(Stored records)

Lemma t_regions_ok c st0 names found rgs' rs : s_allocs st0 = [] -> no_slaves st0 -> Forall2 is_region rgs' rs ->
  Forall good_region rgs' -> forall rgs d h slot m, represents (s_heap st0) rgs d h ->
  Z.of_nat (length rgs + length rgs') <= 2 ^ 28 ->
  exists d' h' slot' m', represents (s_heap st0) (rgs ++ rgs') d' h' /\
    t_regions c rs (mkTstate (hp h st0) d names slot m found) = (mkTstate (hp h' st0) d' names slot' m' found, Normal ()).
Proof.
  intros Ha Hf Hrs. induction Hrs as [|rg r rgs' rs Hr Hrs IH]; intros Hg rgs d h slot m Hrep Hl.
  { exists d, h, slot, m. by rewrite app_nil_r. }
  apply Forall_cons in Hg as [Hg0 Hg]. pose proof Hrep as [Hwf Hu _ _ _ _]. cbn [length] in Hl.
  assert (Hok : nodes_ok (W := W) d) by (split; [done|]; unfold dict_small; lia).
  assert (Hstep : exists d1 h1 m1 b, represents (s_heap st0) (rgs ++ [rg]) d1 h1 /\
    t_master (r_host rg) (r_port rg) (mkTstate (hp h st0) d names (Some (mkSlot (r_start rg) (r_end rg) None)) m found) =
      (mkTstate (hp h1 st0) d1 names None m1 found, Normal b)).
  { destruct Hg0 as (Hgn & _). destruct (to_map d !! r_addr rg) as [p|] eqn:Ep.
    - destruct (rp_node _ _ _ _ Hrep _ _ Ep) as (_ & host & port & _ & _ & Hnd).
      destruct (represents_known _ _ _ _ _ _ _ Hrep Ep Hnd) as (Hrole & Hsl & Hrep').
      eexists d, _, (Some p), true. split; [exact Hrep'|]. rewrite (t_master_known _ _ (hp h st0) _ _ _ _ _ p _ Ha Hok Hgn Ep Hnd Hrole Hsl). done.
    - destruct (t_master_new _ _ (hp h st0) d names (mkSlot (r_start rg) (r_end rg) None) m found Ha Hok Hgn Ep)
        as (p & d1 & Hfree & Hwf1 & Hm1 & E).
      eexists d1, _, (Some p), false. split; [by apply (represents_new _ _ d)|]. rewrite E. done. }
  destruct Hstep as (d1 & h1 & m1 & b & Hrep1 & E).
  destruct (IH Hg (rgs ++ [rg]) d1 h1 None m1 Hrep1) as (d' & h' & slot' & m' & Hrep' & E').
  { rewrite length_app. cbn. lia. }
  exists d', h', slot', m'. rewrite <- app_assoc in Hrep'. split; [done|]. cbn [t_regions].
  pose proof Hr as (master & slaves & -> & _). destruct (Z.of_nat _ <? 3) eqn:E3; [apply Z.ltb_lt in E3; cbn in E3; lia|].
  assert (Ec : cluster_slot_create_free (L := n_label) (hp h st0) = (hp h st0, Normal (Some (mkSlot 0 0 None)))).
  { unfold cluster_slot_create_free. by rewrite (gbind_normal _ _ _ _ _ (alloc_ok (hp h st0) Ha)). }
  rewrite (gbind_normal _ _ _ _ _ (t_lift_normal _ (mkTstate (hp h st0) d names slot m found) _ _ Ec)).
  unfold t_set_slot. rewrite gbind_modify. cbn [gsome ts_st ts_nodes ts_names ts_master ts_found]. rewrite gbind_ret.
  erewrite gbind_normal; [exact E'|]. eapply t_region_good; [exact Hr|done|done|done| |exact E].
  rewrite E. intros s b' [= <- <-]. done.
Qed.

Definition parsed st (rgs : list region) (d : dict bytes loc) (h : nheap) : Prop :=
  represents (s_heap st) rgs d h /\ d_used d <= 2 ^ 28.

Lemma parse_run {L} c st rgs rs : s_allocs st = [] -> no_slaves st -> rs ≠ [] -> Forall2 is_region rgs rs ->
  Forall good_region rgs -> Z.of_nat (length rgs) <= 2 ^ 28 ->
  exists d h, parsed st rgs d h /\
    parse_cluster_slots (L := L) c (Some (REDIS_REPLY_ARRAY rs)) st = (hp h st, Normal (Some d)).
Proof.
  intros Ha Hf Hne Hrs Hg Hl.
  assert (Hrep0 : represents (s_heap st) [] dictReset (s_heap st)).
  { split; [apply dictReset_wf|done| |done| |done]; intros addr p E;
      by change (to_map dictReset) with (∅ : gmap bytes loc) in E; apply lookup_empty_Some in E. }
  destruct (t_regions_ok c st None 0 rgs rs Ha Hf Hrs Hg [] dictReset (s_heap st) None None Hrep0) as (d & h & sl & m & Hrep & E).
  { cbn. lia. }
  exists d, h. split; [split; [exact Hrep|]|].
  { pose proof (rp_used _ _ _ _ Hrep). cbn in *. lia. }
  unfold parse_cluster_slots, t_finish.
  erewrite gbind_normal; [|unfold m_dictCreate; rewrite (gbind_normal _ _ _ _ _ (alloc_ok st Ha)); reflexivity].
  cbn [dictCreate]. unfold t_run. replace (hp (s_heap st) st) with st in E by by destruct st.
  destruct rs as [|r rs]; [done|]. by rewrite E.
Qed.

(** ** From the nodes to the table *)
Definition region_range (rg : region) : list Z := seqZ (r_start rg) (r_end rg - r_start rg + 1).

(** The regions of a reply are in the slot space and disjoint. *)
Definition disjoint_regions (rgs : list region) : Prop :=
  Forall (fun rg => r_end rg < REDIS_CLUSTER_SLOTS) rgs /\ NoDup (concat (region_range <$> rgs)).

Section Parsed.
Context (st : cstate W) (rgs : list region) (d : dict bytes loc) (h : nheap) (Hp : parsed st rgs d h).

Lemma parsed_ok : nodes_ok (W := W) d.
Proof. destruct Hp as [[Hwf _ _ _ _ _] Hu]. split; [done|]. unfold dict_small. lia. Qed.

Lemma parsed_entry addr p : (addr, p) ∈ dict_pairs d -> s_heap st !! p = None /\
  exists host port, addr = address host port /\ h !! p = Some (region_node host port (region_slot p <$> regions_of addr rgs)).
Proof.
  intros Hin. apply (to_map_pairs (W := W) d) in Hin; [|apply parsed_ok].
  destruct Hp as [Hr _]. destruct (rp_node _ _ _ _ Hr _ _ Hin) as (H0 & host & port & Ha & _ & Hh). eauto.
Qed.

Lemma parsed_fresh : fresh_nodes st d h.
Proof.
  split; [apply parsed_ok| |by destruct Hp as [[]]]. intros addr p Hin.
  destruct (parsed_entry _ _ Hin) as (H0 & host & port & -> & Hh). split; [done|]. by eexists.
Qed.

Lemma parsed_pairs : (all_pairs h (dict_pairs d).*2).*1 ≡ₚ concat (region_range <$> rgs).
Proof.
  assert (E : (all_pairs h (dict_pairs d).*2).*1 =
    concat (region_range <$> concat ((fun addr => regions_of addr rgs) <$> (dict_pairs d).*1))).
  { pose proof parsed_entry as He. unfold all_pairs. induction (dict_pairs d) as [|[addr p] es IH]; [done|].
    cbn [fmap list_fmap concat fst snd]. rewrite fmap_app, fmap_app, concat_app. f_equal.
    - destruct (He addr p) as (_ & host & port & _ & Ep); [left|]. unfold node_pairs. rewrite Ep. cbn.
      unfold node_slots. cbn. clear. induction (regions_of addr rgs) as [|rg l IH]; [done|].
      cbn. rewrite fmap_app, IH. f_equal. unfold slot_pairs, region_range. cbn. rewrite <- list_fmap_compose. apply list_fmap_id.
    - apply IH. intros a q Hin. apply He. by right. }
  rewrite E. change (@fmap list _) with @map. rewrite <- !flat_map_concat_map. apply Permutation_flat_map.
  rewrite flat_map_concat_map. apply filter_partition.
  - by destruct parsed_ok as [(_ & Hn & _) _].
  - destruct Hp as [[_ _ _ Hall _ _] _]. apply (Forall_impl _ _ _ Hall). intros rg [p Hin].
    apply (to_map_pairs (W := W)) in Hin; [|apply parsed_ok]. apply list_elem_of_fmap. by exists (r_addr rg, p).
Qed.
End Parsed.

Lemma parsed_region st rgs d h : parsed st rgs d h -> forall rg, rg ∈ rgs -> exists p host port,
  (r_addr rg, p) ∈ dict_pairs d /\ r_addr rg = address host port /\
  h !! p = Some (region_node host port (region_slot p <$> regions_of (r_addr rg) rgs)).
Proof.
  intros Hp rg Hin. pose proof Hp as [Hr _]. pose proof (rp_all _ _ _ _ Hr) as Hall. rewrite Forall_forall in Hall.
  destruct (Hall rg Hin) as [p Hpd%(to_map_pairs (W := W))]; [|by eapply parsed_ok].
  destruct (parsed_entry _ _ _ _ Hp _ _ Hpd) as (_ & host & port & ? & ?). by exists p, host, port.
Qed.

= What the exercise asks =
Beginning at the line above that contains "apply Forall_cons in", return each line exactly through the line that contains "t_master (r_host rg)", and no others.

= The completed task =
  apply Forall_cons in Hg as [Hg0 Hg]. pose proof Hrep as [Hwf Hu _ _ _ _]. cbn [length] in Hl.
  assert (Hok : nodes_ok (W := W) d) by (split; [done|]; unfold dict_small; lia).
  assert (Hstep : exists d1 h1 m1 b, represents (s_heap st0) (rgs ++ [rg]) d1 h1 /\
    t_master (r_host rg) (r_port rg) (mkTstate (hp h st0) d names (Some (mkSlot (r_start rg) (r_end rg) None)) m found) =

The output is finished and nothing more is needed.